Pokimane went on to say that she often doesn’t have time to think about anything else in her life other than work. She said it’s hard to find time for yourself when you’re “glued to the screen for eight hours just reading comments about what people think of you.” Instead, she wants to dictate how she grows and changes as a person, rather than having to do it for her.

Read more: Pokimane’s Immaculate Room Tour features Twitch streamers showing off their messy bedrooms

“Looks like I just don’t want to participate in the rat race that is being broadcast,” Pokimane said with a heavy sigh. “It’s so hard for me to say things like that because I feel… I don’t know, I have this fear — this feeling that people might be disappointed when they hear these things. But basically, when I wake up today, I don’t want to run to my computer and play for eight hours straight.”

It’s important to note that one of the things that Pokimane points out during his explanation is that grinding streams don’t feel like they used to because the games themselves don’t hit like they used to.

“I’ve played almost every big fashion game,” Pokimane said. “I hope it’s not [seem] arrogant of me, but now when I see something on Twitch, I feel like I was there, did it. There is little that excites or fascinates me, except for general communication and communication with people.

According to her, she likes games off the stream more than on the stream, which takes the pressure off. And she still loves games like valiant, sure, but not at the “tempo or frequency” required for streaming. Of course, it doesn’t help that streaming itself has begun to feel unpleasant.

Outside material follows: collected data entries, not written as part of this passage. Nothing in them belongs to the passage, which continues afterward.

Lemma erase_distinct {B} (i : int) (k : unit -> M W B) :
  (forall a, steps (keeping_resource distinct_names) (k a)) ->
  steps (keeping_resource distinct_names)
    (do slots <- get_resource getAnimationSlots;
     do a <- set_resource (set_getAnimationSlots (Array.erase i slots));
     k a).
Proof.
  intros Hk s. unfold bind at 1 2, get_resource, set_resource.
  etransitivity; [| apply Hk].
  unfold keeping_resource, distinct_names, Array.erase. cbn.
  intros Hnd. destruct (_ && _); [| done].
  exact (sublist_NoDup _ _ Hnd (sublist_delete _ _)).
Qed.

Ltac distinct_prim :=
  first
    [ apply rename_slot_distinct
    | apply add_slot_distinct
    | apply erase_distinct; intros ?
    | apply keeping_resource_set_this; typeclasses eauto
    | apply keeping_resource_call; typeclasses eauto
    | apply keeping_resource_set_resource; intros r Hr; exact Hr ].

(** X4: a frame of the slots table keeps the slot names pairwise distinct,
    whatever is typed and pressed in it: a rename to a name in use is
    refused, a second slot with an empty name is refused, and erasing a row
    only removes a name.  In particular at most one slot has an empty name
    afterwards. *)
Theorem animationSlotsGUI_keeps_names_distinct (s : Sys W) :
  NoDup (getAnimationSlots (resource s)) ->
  NoDup (getAnimationSlots (resource (exec animationSlotsGUI s))) /\
  (empty_names (getAnimationSlots (resource (exec animationSlotsGUI s))) <= 1)%nat.
Proof.
  intros Hnd.
  assert (Hframe : steps (keeping_resource distinct_names) (animationSlotsGUI (W := W)))
    by steps_with distinct_prim.
  specialize (Hframe s Hnd). split; [exact Hframe |].
  unfold exec. revert Hframe.
  generalize (getAnimationSlots (resource (animationSlotsGUI s).2)).
  intros l Hl. unfold empty_names.
  induction Hl as [|a l Ha Hl IH]; simpl; [lia |].
  destruct (String.eqb_spec a EmptyString) as [-> | Hne]; [| exact IH].
  simpl. change (length (List.filter (fun val => String.eqb val EmptyString) l))
    with (empty_names l).
  rewrite (empty_names_0 l); [lia | done].
Qed.

End DistinctNames.

(** ** A cell edits one entry *)

Section Cells.

Context {E : Engine} {W : Type} {H : Host W}.






End Cells.

(** ** Registering and looking up event types *)

Section Registry.

Context {E : Engine} {W : Type} {H : Host W}.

“Do you [all] Whether you realize it or not, streamers are under such pressure to follow every trend, capitalize on viewers, stream longer than [person] next to them or [person] that they have a similar audience,” Pokimane said. “It’s just an ultra-competitive industry, but ultimately the reason I’m saying this is because I’m just at a point in my life where I no longer feel the creative satisfaction to feed on it. It used to be okay because either the games I really liked or something about streaming seemed new to me. But right now I feel like I still want to be part of my arsenal, I just don’t want to feel the same pressure that I need to feel as a “permanent streamer”.

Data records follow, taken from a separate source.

Lemma validate_loop_mismatch xs h a :
  a ∈ xs → Artifact.type_name a ≠ TYPE_NAME c →
  Channel.validate_loop (Channel.mk (TClass c) l pi) xs h =
    (h, inl (ValueError (Channel.mismatch_msg (TYPE_NAME c)))).
Proof.
  intros Hin Hne. induction xs as [|b xs IH]; [by apply elem_of_nil in Hin|].
  simpl. unfold mbind, M_bind. simpl.
  destruct (decide (Artifact.type_name b = TYPE_NAME c)) as [Heq|Hb].
  - rewrite bool_decide_eq_false_2 by (by intros ?).
    apply IH. apply elem_of_cons in Hin as [->|Hin]; [done|exact Hin].
  - by rewrite bool_decide_eq_true_2.
Qed.

(** The loop either accepts, and then every element matches, or raises
    the mismatch error; it does nothing else. *)
Lemma validate_loop_cases xs h :
  (Channel.validate_loop (Channel.mk (TClass c) l pi) xs h = (h, inr ()) ∧
   Forall (λ a, Artifact.type_name a = TYPE_NAME c) xs) ∨
  (Channel.validate_loop (Channel.mk (TClass c) l pi) xs h =
     (h, inl (ValueError (Channel.mismatch_msg (TYPE_NAME c)))) ∧
   Exists (λ a, Artifact.type_name a ≠ TYPE_NAME c) xs).
Proof.
  destruct (decide (Forall (λ a, Artifact.type_name a = TYPE_NAME c) xs))
    as [Hall|Hex].
  - left. split; [by apply validate_loop_matching|done].
  - right. apply not_Forall_Exists in Hex; [|solve_decision].
    split; [|done]. apply Exists_exists in Hex as (a & Hin & Hne).
    by eapply validate_loop_mismatch.
Qed.

End Validation.

(** ** Construction *)

Lemma fresh_not_in_heap (h : heap) : h !! fresh (dom h) = None.
Proof. apply not_elem_of_dom. apply is_fresh. Qed.

(** [artifacts or []] keeps the caller's reference when the caller's list
    is not empty. *)
Lemma artifacts_or_empty_nonempty (h : heap) l a xs :
  h !! l = Some (OList (a :: xs)) →
  Channel.artifacts_or_empty (Some l) h = (h, inr l).
Proof. intros Hl. unfold Channel.artifacts_or_empty, truthy. by rewrite Hl. Qed.

(** It makes a new empty list when the caller's list is empty. *)
Lemma artifacts_or_empty_empty (h : heap) l :
  h !! l = Some (OList []) →
  Channel.artifacts_or_empty (Some l) h =
    (<[fresh (dom h) := OList []]> h, inr (fresh (dom h))).
Proof. intros Hl. unfold Channel.artifacts_or_empty, truthy. by rewrite Hl. Qed.

(** In both cases the reference it returns holds the caller's elements. *)
Lemma artifacts_or_empty_list (h : heap) l xs :
  h !! l = Some (OList xs) →
  ∃ h1 l1, Channel.artifacts_or_empty (Some l) h = (h1, inr l1) ∧
           h1 !! l1 = Some (OList xs) ∧
           (xs ≠ [] → h1 = h ∧ l1 = l).
Proof.
  intros Hl. destruct xs as [|a xs].
  - eexists _, _. split; [by apply artifacts_or_empty_empty|].
    split; [apply lookup_insert_eq|done].
  - exists h, l. split; [by eapply artifacts_or_empty_nonempty|done].
Qed.

(** A construction that fails the type check raises before anything is
    stored. *)
Lemma init_invalid_type ty arts pi (h : heap) :
  isclass ty && issubclass_Artifact ty = false →
  Channel.__init__ ty arts pi h =
    (h, inl (ValueError (Channel.type_error_msg ty))).
Proof. intros Hty. unfold Channel.__init__. by rewrite Hty. Qed.

Lemma valid_type_class ty :
  isclass ty && issubclass_Artifact ty = true → ∃ c, ty = TClass c.
Proof. destruct ty as [| | |c]; simpl; try done. by exists c. Qed.

Lemma artifacts_or_empty_returns arts (h : heap) :
  ∃ h1 l, Channel.artifacts_or_empty arts h = (h1, inr l).
Proof.
  unfold Channel.artifacts_or_empty, alloc.
  destruct arts as [l|]; [destruct (truthy h (Some l))|]; eauto.
Qed.

(** [__init__] with a valid type, after [artifacts or []], is the loop
    over the stored list. *)
Lemma init_unfold c arts pi (h h1 : heap) l :
  Channel.artifacts_or_empty arts h = (h1, inr l) →
  Channel.__init__ (TClass c) arts pi h =
    match h1 !! l with
    | Some (OList xs) =>
        match Channel.validate_loop (Channel.mk (TClass c) l None) xs h1 with
        | (s, inr _) => (s, inr (Channel.mk (TClass c) l pi))
        | (s, inl e) => (s, inl e)
        end
    | _ => (h1, inl (TypeError "object is not iterable"))
    end.
Proof.
  intros Hor. unfold Channel.__init__. simpl.
  unfold mbind at 1, M_bind at 1. rewrite Hor.
  unfold Channel._validate_type, list_contents, mbind, M_bind. simpl.
  by destruct (h1 !! l) as [[xs|]|].
Qed.

(** What a construction with a valid type does, by what validation says
    about the list it stored. *)
Lemma init_valid_type c arts pi (h h1 : heap) l xs :
  Channel.artifacts_or_empty arts h = (h1, inr l) →
  h1 !! l = Some (OList xs) →
  (Channel.__init__ (TClass c) arts pi h =
     (h1, inr (Channel.mk (TClass c) l pi)) ∧
   Forall (λ a, Artifact.type_name a = TYPE_NAME c) xs) ∨
  (Channel.__init__ (TClass c) arts pi h =
     (h1, inl (ValueError (Channel.mismatch_msg (TYPE_NAME c)))) ∧
   Exists (λ a, Artifact.type_name a ≠ TYPE_NAME c) xs).
Proof.
  intros Hor Hl. rewrite (init_unfold c arts pi h h1 l Hor), Hl.
  destruct (validate_loop_cases c l None xs h1) as [[-> Hall]|[-> Hex]];
    [left|right]; done.
Qed.

(** A Channel that was constructed holds a valid type and a list all of
    whose elements carry that type's name. *)
Lemma init_success_inv ty arts pi (h h' : heap) ch :
  Channel.__init__ ty arts pi h = (h', inr ch) →
  ∃ c xs,
    ty = TClass c ∧
    ch = Channel.mk (TClass c) (Channel._artifacts ch) pi ∧
    h' !! Channel._artifacts ch = Some (OList xs) ∧
    Forall (λ a, Artifact.type_name a = TYPE_NAME c) xs.
Proof.
  intros Hinit.
  destruct (isclass ty && issubclass_Artifact ty) eqn:Hty.
  - apply valid_type_class in Hty as (c & ->).
    destruct (artifacts_or_empty_returns arts h) as (h1 & l & Hor).
    exists c. destruct (h1 !! l) as [[xs|]|] eqn:Hl.
    + destruct (init_valid_type c arts pi h h1 l xs Hor Hl)
        as [[Hrun Hall]|[Hrun _]]; rewrite Hrun in Hinit; [|done].
      injection Hinit as <- <-. by exists xs.
    + rewrite (init_unfold c arts pi h h1 l Hor), Hl in Hinit. done.
    + rewrite (init_unfold c arts pi h h1 l Hor), Hl in Hinit. done.
  - by rewrite init_invalid_type in Hinit.
Qed.

(** ** Operations of the class after construction *)

(** No method of the class, nor the assignment of [producer_info], touches
    the store, the type or the list reference of a constructed Channel. *)
Lemma step_frame o ch (h : heap) c xs :
  Channel.type ch = TClass c →
  h !! Channel._artifacts ch = Some (OList xs) →
  ∃ ch', Channel.step o ch h = (h, inr ch') ∧
         Channel.type ch' = Channel.type ch ∧
         Channel._artifacts ch' = Channel._artifacts ch.
Proof.
  intros Hty Hl. destruct o as [| | |p]; simpl.
  - by exists ch.
  - exists ch. unfold Channel.type_name. by rewrite Hty.
  - exists ch. unfold Channel.__repr__, list_contents, Channel.type_name.
    unfold mbind, M_bind. by rewrite Hl, Hty.
  - by eexists.
Qed.

Lemma run_frame ops : ∀ ch (h : heap) c xs,
  Channel.type ch = TClass c →
  h !! Channel._artifacts ch = Some (OList xs) →
  ∃ ch', Channel.run ops ch h = (h, inr ch') ∧
         Channel.type ch' = Channel.type ch ∧
         Channel._artifacts ch' = Channel._artifacts ch.
Proof.
  induction ops as [|o ops IH]; intros ch h c xs Hty Hl; simpl.
  - by exists ch.
  - destruct (step_frame o ch h c xs Hty Hl) as (ch1 & Hstep & Hty1 & Hl1).
    destruct (IH ch1 h c xs) as (ch' & Hrun & Hty' & Hl').
    { by rewrite Hty1. } { by rewrite Hl1. }
    exists ch'. erewrite bind_ret_run by exact Hstep.
    split; [done|]. split; congruence.
Qed.

(** C1 as stated fails: the list is validated once, at construction, and
    it is the caller's own list that the Channel keeps and hands out.  In
    scenario A, after the Channel of Model has been constructed, appending
    an artifact of Examples through the reference get() returned makes the
    next read yield an artifact whose type_name is not the Channel's. *)
Lemma type_safety_broken_by_append :
  ∃ ch h'' xs a,
    Channel.__init__ (TClass Scenario.Model) (Some 0) None Scenario.store =
      (Scenario.store, inr ch) ∧
    (l ← Channel.get ch; list_append l Scenario.x) Scenario.store =
      (h'', inr ()) ∧
    Channel.read ch h'' = (h'', inr xs) ∧
    Channel.type_name ch h'' = (h'', inr "Model") ∧
    a ∈ xs ∧ Artifact.type_name a ≠ "Model".
Proof.
  exists (Channel.mk (TClass Scenario.Model) 0 None),
         (<[0 := OList [Scenario.m1; Scenario.m2; Scenario.x]]> Scenario.store),
         [Scenario.m1; Scenario.m2; Scenario.x], Scenario.x.
  split; [reflexivity|]. split; [reflexivity|]. split; [reflexivity|].
  split; [reflexivity|]. split; [|discriminate].
  right. right. left.
Qed.

(** C1, amended.  Once a Channel has been constructed, and after any
    further sequence of operations of the class on it (get, type_name,
    repr, assigning producer_info), get() returns a collection every
    artifact of which reports the Channel's type_name, because none of
    those operations adds artifacts or changes the store.  (It is not an
    invariant at all times: artifacts appended to the kept list by a
    caller are not validated.) *)
Theorem channel_type_safety ty arts pi (h h' : heap) ch ops :
  Channel.__init__ ty arts pi h = (h', inr ch) →
  ∃ ch' l xs name,
    Channel.run ops ch h' = (h', inr ch') ∧
    Channel.get ch' h' = (h', inr l) ∧
    list_contents l h' = (h', inr xs) ∧
    Channel.type_name ch' h' = (h', inr name) ∧
    ∀ a, a ∈ xs → Artifact.type_name a = name.
Proof.
  intros Hinit.
  destruct (init_success_inv _ _ _ _ _ _ Hinit) as (c & xs & -> & Hch & Hl & Hall).
  assert (Channel.type ch = TClass c) as Hty by (by rewrite Hch).
  destruct (run_frame ops ch h' c xs Hty Hl) as (ch' & Hrun & Hty' & Hl').
  exists ch', (Channel._artifacts ch'), xs, (TYPE_NAME c).
  split; [done|]. split; [done|].
  split; [unfold list_contents; by rewrite Hl', Hl|].
  split; [unfold Channel.type_name; by rewrite Hty', Hty|].
  intros a Ha. by eapply Forall_forall in Hall.
Qed.

Lemma channel_type_safety_witness :
  ∃ ch' l xs name,
    Channel.run [Channel.OpGet; Channel.OpSetProducerInfo (Some 2);
                 Channel.OpRepr; Channel.OpTypeName; Channel.OpGet]
      (Channel.mk (TClass Scenario.Model) 0 None)
      Scenario.store_with_producers
      = (Scenario.store_with_producers, inr ch') ∧
    Channel.get ch' Scenario.store_with_producers =
      (Scenario.store_with_producers, inr l) ∧
    list_contents l Scenario.store_with_producers =
      (Scenario.store_with_producers, inr xs) ∧
    Channel.type_name ch' Scenario.store_with_producers =
      (Scenario.store_with_producers, inr name) ∧
    ∀ a, a ∈ xs → Artifact.type_name a = name.
Proof.
  apply (channel_type_safety (TClass Scenario.Model) (Some 0) None
           Scenario.store_with_producers Scenario.store_with_producers).
  reflexivity.
Defined.

(** ** Rejected constructions *)

(** A list holding an artifact of another type makes [__init__] raise the
    mismatch error and leaves the store as it was. *)
Lemma init_mismatch c l xs pi (h : heap) a :
  h !! l = Some (OList xs) →
  a ∈ xs → Artifact.type_name a ≠ TYPE_NAME c →
  Channel.__init__ (TClass c) (Some l) pi h =
    (h, inl (ValueError (Channel.mismatch_msg (TYPE_NAME c)))).
Proof.
  intros Hl Hin Hne.
  destruct xs as [|b xs]; [by apply elem_of_nil in Hin|].
  rewrite (init_unfold c (Some l) pi h h l
             (artifacts_or_empty_nonempty h l b xs Hl)), Hl.
  by rewrite (validate_loop_mismatch c l None (b :: xs) h a Hin Hne).
Qed.

(** C2 (construction validation).  For a valid type descriptor and a list
    holding, at any position, an artifact whose type_name differs from the
    descriptor's, the constructor raises the mismatch error (the
    ValueError of _validate_type) during construction, returns no Channel,
    and leaves the store unchanged. *)
Theorem init_rejects_mismatch c l xs pi (h : heap) a :
  h !! l = Some (OList xs) →
  a ∈ xs → Artifact.type_name a ≠ TYPE_NAME c →
  Channel.__init__ (TClass c) (Some l) pi h =
    (h, inl (ValueError (Channel.mismatch_msg (TYPE_NAME c)))) ∧
  ∀ ch, snd (Channel.__init__ (TClass c) (Some l) pi h) ≠ inr ch.
Proof.
  intros Hl Hin Hne.
  rewrite (init_mismatch c l xs pi h a Hl Hin Hne). by split.
Qed.

Lemma init_rejects_mismatch_witness :
  Channel.__init__ (TClass Scenario.Model) (Some 1) None Scenario.store =
    (Scenario.store,
     inl (ValueError (Channel.mismatch_msg (TYPE_NAME Scenario.Model)))) ∧
  ∀ ch, snd (Channel.__init__ (TClass Scenario.Model) (Some 1) None
               Scenario.store) ≠ inr ch.
Proof.
  apply (init_rejects_mismatch Scenario.Model 1
           [Scenario.m1; Scenario.x] None Scenario.store Scenario.x).
  - reflexivity.
  - right. left.
  - discriminate.
Defined.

So, Pokimane is leaving the site where she grew her huge audience. She is interested in entering other platforms, which she has already done on places like Instagram and TikTok, exploring fashion and other lifestyle content. It’s a reversal, but nothing unexpected. The key difference now is that while she remains focused on diversifying her content, she wants to do away with the audience, company, and contract pressures that come with constantly streaming on Twitch, or tie her brand entirely to the video games that are spinning. around constant updates.

“The most important part of that, and also the hardest part for me to talk about, is honestly just coming to terms with my changing desires for content,” Pochimane said. “I mean, my hiatus really cemented this feeling in me that I should want to do a lot more than just streaming.”

Kotaku reached out to Pokimane for comment.

Around the same time, Pokimane announced that it was diversifying the places where it uploads content, one of the biggest streamer names, Ninja, tweeted that he “needs to take a break.” As more and more major streamers talk about how endemic job burnout has been in the past few years, it’s clear that professional streamers are facing some kind of payback.

“I think I just wanted to talk about it so that I can mentally take that pressure off and just feel free and happy to do whatever content I want to do, anytime, about anything,” Pokimane said during your video. “And use whatever means and platforms I feel is appropriate at the moment… if people have been following me for so long, maybe they are just interested in what I have to say, or my life.”